High blood pressure is a sneaky disorder because it’s often carried for years without symptoms and unrecognized. But over those years high pressures drive any elevated cholesterol into arteries, weaken artery walls to the bursting point of a stroke, and wear the heart down into failure from years of working against the high pressure. While visibly true that most American men over 40 have bubble bellies, it is invisibly true that half of them also carry high blood pressures… an early and symptomless expression of their disordered internal environments. High pressure is one early sign of the Metabolic Syndrome, and easily followed at any pharmacy blood pressure station. Lose a little weight and watch it come down… all by yourself, and no drugs. That’s real power, Man.

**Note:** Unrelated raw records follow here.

(* ===== verification/Bootstrap.v ===== *)
(** ceky-dht/src/bootstrap.rs: the bootstrap phases and the lookup targets meant
    for a given bucket. *)
From S2P Require Import Prelude Bytes PeerId DhtMsg Float64 PeerInfo Routing Lookup.

Local Open Scope Z_scope.

Module BootstrapConfig.
Record t : Set := mk {
  seed_nodes : list SocketAddr.t;
  probe_timeout : Z;
  random_lookups : nat;
  refresh_interval : Z
}.

(** [BootstrapConfig { seed_nodes, ..Default::default() }]; times in nanoseconds *)
Definition default (seed_nodes : list SocketAddr.t) : t :=
  mk seed_nodes (5 * F64.NANOS_PER_SEC) 3 (3600 * F64.NANOS_PER_SEC).
End BootstrapConfig.

Module BootstrapState.
Inductive t : Set := Idle | ContactingSeeds | SelfLookup | BucketFill | Complete | Failed.
End BootstrapState.

Module BootstrapResult.
Record t : Set := mk {
  state : BootstrapState.t; peers_discovered : Z; seeds_responded : Z; seeds_attempted : Z
}.
End BootstrapResult.

Module BootstrapManager.
Record t : Set := mk { config : BootstrapConfig.t; state : BootstrapState.t }.

Definition new (config : BootstrapConfig.t) : t := mk config BootstrapState.Idle.
Definition with_seeds (seeds : list SocketAddr.t) : t := new (BootstrapConfig.default seeds).
Definition seed_addrs (bm : t) : list SocketAddr.t := BootstrapConfig.seed_nodes (config bm).

Definition prepare_self_lookup (bm : t) (local_id : PeerId.t) (known_peers : list PeerEntry.t)
    : t * IterativeLookup.t :=
  (mk (config bm) BootstrapState.SelfLookup, IterativeLookup.new local_id known_peers).

(** [target[byte_idx] ^= 1 << bit_idx] on a [[u8; 32]] *)
Definition flip_bit (b : bytes) (byte_idx bit_idx : nat) : bytes :=
  if (byte_idx <? 32)%nat
  then alter (λ x, Z.lxor x (wrap 8 (Z.shiftl 1 (Z.of_nat bit_idx)))) byte_idx b
  else b.

(** [for b in target_bytes.iter_mut().skip(n) { *b ^= seed; }] *)
Definition xor_from (n : nat) (seed : Z) (b : bytes) : bytes :=
  take n b ++ map (λ x, Z.lxor x seed) (drop n b).

Definition fill_target (local_bytes : bytes) (i random_lookups : nat) : PeerId.t :=
  let target_bucket := (i * NUM_BUCKETS / Nat.max random_lookups 1)%nat in
  let byte_idx := (target_bucket / 8)%nat in
  let bit_idx := (target_bucket mod 8)%nat in
  let target_bytes := flip_bit local_bytes byte_idx bit_idx in
  let seed := wrap 8 (wrap 8 (wrap 8 (Z.of_nat i) * 0x9E) + 0x37) in
  xor_from (byte_idx + 1) seed target_bytes.

Definition generate_bucket_fill_targets (bm : t) (local_id : PeerId.t) : list PeerId.t :=
  let n := BootstrapConfig.random_lookups (config bm) in
  map (λ i, fill_target local_id i n) (seq 0 n).

Definition seeds_contacted (bm : t) (responded total : Z) : t :=
  mk (config bm) BootstrapState.ContactingSeeds.

Definition begin_bucket_fill (bm : t) : t := mk (config bm) BootstrapState.BucketFill.

Definition complete (bm : t) (rt : RoutingTable.t) : t * BootstrapResult.t :=
  let peers_discovered := RoutingTable.total_peers rt in
  let st := if 0 <? peers_discovered then BootstrapState.Complete else BootstrapState.Failed in
  (mk (config bm) st,
   BootstrapResult.mk st peers_discovered 0
     (Z.of_nat (length (BootstrapConfig.seed_nodes (config bm))))).

Definition stale_target (local_bytes : bytes) (bucket_idx : nat) : PeerId.t :=
  flip_bit local_bytes (bucket_idx / 8) (bucket_idx mod 8).

Definition stale_bucket_targets (bm : t) (now : Z) (local_id : PeerId.t) (rt : RoutingTable.t)
    : list PeerId.t :=
  map (stale_target local_id)
    (RoutingTable.stale_buckets now (BootstrapConfig.refresh_interval (config bm)) rt).
End BootstrapManager.

(** ** Targets fall into their bucket *)
Module BootstrapLaws.
Import BootstrapManager.

Lemma xor_self l : zip_with Z.lxor l l = replicate (length l) 0.
Proof. induction l as [|x l IH]; simpl; [done|]. by rewrite Z.lxor_nilpotent, IH. Qed.

Lemma scan_zeros n j d : PeerId.bucket_scan j (replicate n 0 ++ d) = PeerId.bucket_scan (j + Z.of_nat n) d.
Proof.
  revert j. induction n as [|n IH]; intros j; [simpl; f_equal; lia|].
  simpl. rewrite IH. f_equal. lia.
Qed.

(** An identifier that agrees with [me] up to a byte and differs there in the
    single bit [bit]. *)
Lemma one_bit_bucket l1 x l2 l2' (bit : nat) :
  (bit < 8)%nat →
  PeerId.bucket_index (l1 ++ x :: l2) (l1 ++ Z.lxor x (wrap 8 (Z.shiftl 1 (Z.of_nat bit))) :: l2') =
  Some (Z.of_nat (8 * length l1 + bit)).
Proof.
  intros Hbit. unfold PeerId.bucket_index, PeerId.xor_distance.
  rewrite zip_with_app by done. rewrite xor_self, scan_zeros. cbn [zip_with PeerId.bucket_scan].
  rewrite <- Z.lxor_assoc, Z.lxor_nilpotent, Z.lxor_0_l.
  assert (wrap 8 (Z.shiftl 1 (Z.of_nat bit)) = 2 ^ Z.of_nat bit) as ->.
  { rewrite Z.shiftl_1_l. apply wrap_small. split; [lia|]. apply Z.pow_lt_mono_r; lia. }
  assert (0 < 2 ^ Z.of_nat bit) by lia. destruct (Z.eqb_spec (2 ^ Z.of_nat bit) 0); [lia|]. simpl.
  unfold leading_zeros8. destruct (Z.eqb_spec (2 ^ Z.of_nat bit) 0); [lia|].
  rewrite Z.log2_pow2 by lia. f_equal. lia.
Qed.

Lemma flip_split me byte_idx bit :
  length me = 32%nat → (byte_idx < 32)%nat →
  ∃ l1 x l2, me = l1 ++ x :: l2 ∧ length l1 = byte_idx ∧
    flip_bit me byte_idx bit = l1 ++ Z.lxor x (wrap 8 (Z.shiftl 1 (Z.of_nat bit))) :: l2.
Proof.
  intros Hl Hb. destruct (lookup_lt_is_Some_2 me byte_idx) as [x Hx]; [lia|].
  exists (take byte_idx me), x, (drop (S byte_idx) me). split_and!.
  - by rewrite take_drop_middle.
  - rewrite length_take. lia.
  - unfold flip_bit. apply Nat.ltb_lt in Hb as Hb'. rewrite Hb'.
    rewrite <- (take_drop_middle me byte_idx x Hx) at 1.
    rewrite alter_app_r_alt by (rewrite length_take; lia).
    rewrite length_take, Nat.min_l, Nat.sub_diag by lia. done.
Qed.

Lemma lxor_u8 x m : is_u8 x → is_u8 m → is_u8 (Z.lxor x m).
Proof. intros. by apply is_uint_lxor. Qed.

Lemma xor_from_wf n seed b : is_u8 seed → bytes_wf b → bytes_wf (xor_from n seed b).
Proof.
  intros Hs Hb. unfold xor_from. apply Forall_app. split; [by apply Forall_take|].
  apply Forall_map. eapply Forall_impl; [by apply Forall_drop|]. intros x Hx. by apply lxor_u8.
Qed.

Lemma flip_bit_wf me i j : PeerId.wf me → PeerId.wf (flip_bit me i j).
Proof.
  intros [Hl Hw]. unfold flip_bit. case_match; [|done]. split; [by rewrite length_alter|].
  apply Forall_alter; [done|]. intros x _ Hx. apply lxor_u8; [done|]. by apply wrap_range.
Qed.

Lemma stale_target_bucket me k :
  PeerId.wf me → (k < 256)%nat →
  PeerId.wf (stale_target me k) ∧ PeerId.bucket_index me (stale_target me k) = Some (Z.of_nat k).
Proof.
  intros Hme Hk. split; [by apply flip_bit_wf|]. unfold stale_target.
  pose proof (Nat.div_mod k 8 ltac:(lia)). pose proof (Nat.mod_upper_bound k 8 ltac:(lia)).
  destruct (flip_split me (k / 8) (k mod 8)) as (l1 & x & l2 & -> & Hl1 & ->); [apply Hme|lia|].
  rewrite one_bit_bucket by done. rewrite Hl1. do 2 f_equal. lia.
Qed.

Lemma fill_target_bucket me i n :
  PeerId.wf me → (i < n)%nat →
  PeerId.wf (fill_target me i n) ∧
  PeerId.bucket_index me (fill_target me i n) = Some (Z.of_nat (i * NUM_BUCKETS / n)).
Proof.
  intros Hme Hi. unfold fill_target. rewrite Nat.max_l by lia.
  set (k := (i * NUM_BUCKETS / n)%nat).
  assert (k < 256)%nat as Hk by (apply Nat.Div0.div_lt_upper_bound; unfold NUM_BUCKETS; lia).
  set (seed := wrap 8 _). assert (is_u8 seed) as Hseed by by apply wrap_range.
  pose proof (Nat.div_mod k 8 ltac:(lia)). pose proof (Nat.mod_upper_bound k 8 ltac:(lia)).
  split.
  - destruct (flip_bit_wf me (k / 8) (k mod 8) Hme) as [Hl Hw]. split; [|by apply xor_from_wf].
    unfold xor_from. rewrite length_app, length_map, length_take, length_drop. lia.
  - destruct (flip_split me (k / 8) (k mod 8)) as (l1 & x & l2 & -> & Hl1 & ->); [apply Hme|lia|].
    unfold xor_from. set (y := Z.lxor x _).
    replace (k / 8 + 1)%nat with (length l1 + 1)%nat by lia.
    rewrite take_app_add, drop_app_add. cbn [take drop]. rewrite <- app_assoc. simpl.
    subst y. rewrite one_bit_bucket by done. do 2 f_equal. lia.
Qed.

(** C40: every target generated for filling or refreshing a bucket is an identifier
    of exactly that bucket: the refresh targets of the stale buckets, and the
    fill targets of the buckets [i * 256 / random_lookups]. *)
Theorem bootstrap_targets_hit (bm : t) (now : Z) (me : PeerId.t) (rt : RoutingTable.t) :
  PeerId.wf me → RoutingLaws.wf rt →
  Forall2 (λ k tgt, PeerId.wf tgt ∧ PeerId.bucket_index me tgt = Some (Z.of_nat k))
    (RoutingTable.stale_buckets now (BootstrapConfig.refresh_interval (config bm)) rt)
    (stale_bucket_targets bm now me rt) ∧
  (let n := BootstrapConfig.random_lookups (config bm) in
   Forall2 (λ i tgt, PeerId.wf tgt ∧ PeerId.bucket_index me tgt = Some (Z.of_nat (i * 256 / n)))
     (seq 0 n) (generate_bucket_fill_targets bm me)).
Proof.
  intros Hme Hrt. split.
  - unfold stale_bucket_targets. apply Forall2_fmap_r, Forall_Forall2_diag, Forall_forall.
    intros k (ib & -> & Hk)%list_elem_of_fmap. apply stale_target_bucket; [done|].
    apply list_elem_of_In, filter_In in Hk as [Hk%list_elem_of_In _].
    apply elem_of_lookup_imap in Hk as (i & b & -> & Hb). simpl.
    apply lookup_lt_Some in Hb. by rewrite (RoutingLaws.wf_buckets _ Hrt) in Hb.
  - intros n. unfold generate_bucket_fill_targets. fold n.
    apply Forall2_fmap_r, Forall_Forall2_diag, Forall_forall. intros i Hi%elem_of_seq.
    apply fill_target_bucket; [done|lia].
Qed.
End BootstrapLaws.

Module BootstrapWitness.
Import BootstrapManager BootstrapLaws RoutingWitness ToyLog2.

Lemma bootstrap_targets_hit_witness :
  map (PeerId.bucket_index me) (generate_bucket_fill_targets (with_seeds []) me) =
    [Some 0; Some 85; Some 170] ∧
  Forall2 (λ k tgt, PeerId.wf tgt ∧ PeerId.bucket_index me tgt = Some (Z.of_nat k))
    (RoutingTable.stale_buckets 10 (BootstrapConfig.refresh_interval (config (with_seeds []))) table)
    (stale_bucket_targets (with_seeds []) 10 me table).
Proof.
  split; [vm_compute; reflexivity|].
  apply (bootstrap_targets_hit (with_seeds []) 10 me table me_wf table_wf).
Defined.
End BootstrapWitness.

The excess circulating blood cholesterol of a fat-loaded liver is the ‘bad’ kind or LDL cholesterol. At blood levels within generally accepted upper limits of normal, LDL cholesterol begins to infiltrate the walls of arteries. At first the artery defends itself by capturing these errant cholesterol molecules and returning them to the circulation.

Eventually, however, the artery’s defenses are overwhelmed. Cholesterol droplets accumulate and bulge out into the tunnel, looking like tiny drops of candle wax under the artery lining and called atheroma. Over many months and years of continuing high blood levels, the atheroma grows out into the tunnel to narrow and then block it, causing a heart attack or stroke.

As if this were not enough mischief from the Metabolic Syndrome, its high insulin levels promote insulin resistance and Type II diabetes. (Diabetes will be covered as two topics, later in the year.) High blood insulin levels also encourage cancer growth. Studies confirm a 4-fold cancer increase in patients with bubble bellies. How come? Well, when cancer cells are cultured in the laboratory they must have insulin to grow, while normal cells do not. High insulin levels over the years are cancer promoters.

A trim-bellied liver soaks up most of the insulin coming into it through the portal vein, up from the pancreas, (along with normal nutrients of digestion and those pesky visceral fatty acids). Over time, as fat collects in liver cells their machinery chokes and grows dysfunctional as outlined earlier, then the cells get physically sick. They become swollen and inflamed. They die and scars appear in a process that, unchecked, can destroy the liver with cirrhosis or cancer.

The liver is the body’s Maestro of Metabolism, keeping all metabolic processes nicely tuned. It maintains the brain with its glucose supply, between meals and during starvation, by making glucose from the amino acids of proteins. But a flood of fatty acids from the visceral stores of a bubble belly can handicap its performance, lead to the Metabolic Syndrome, and a bundle of aforementioned pathologies.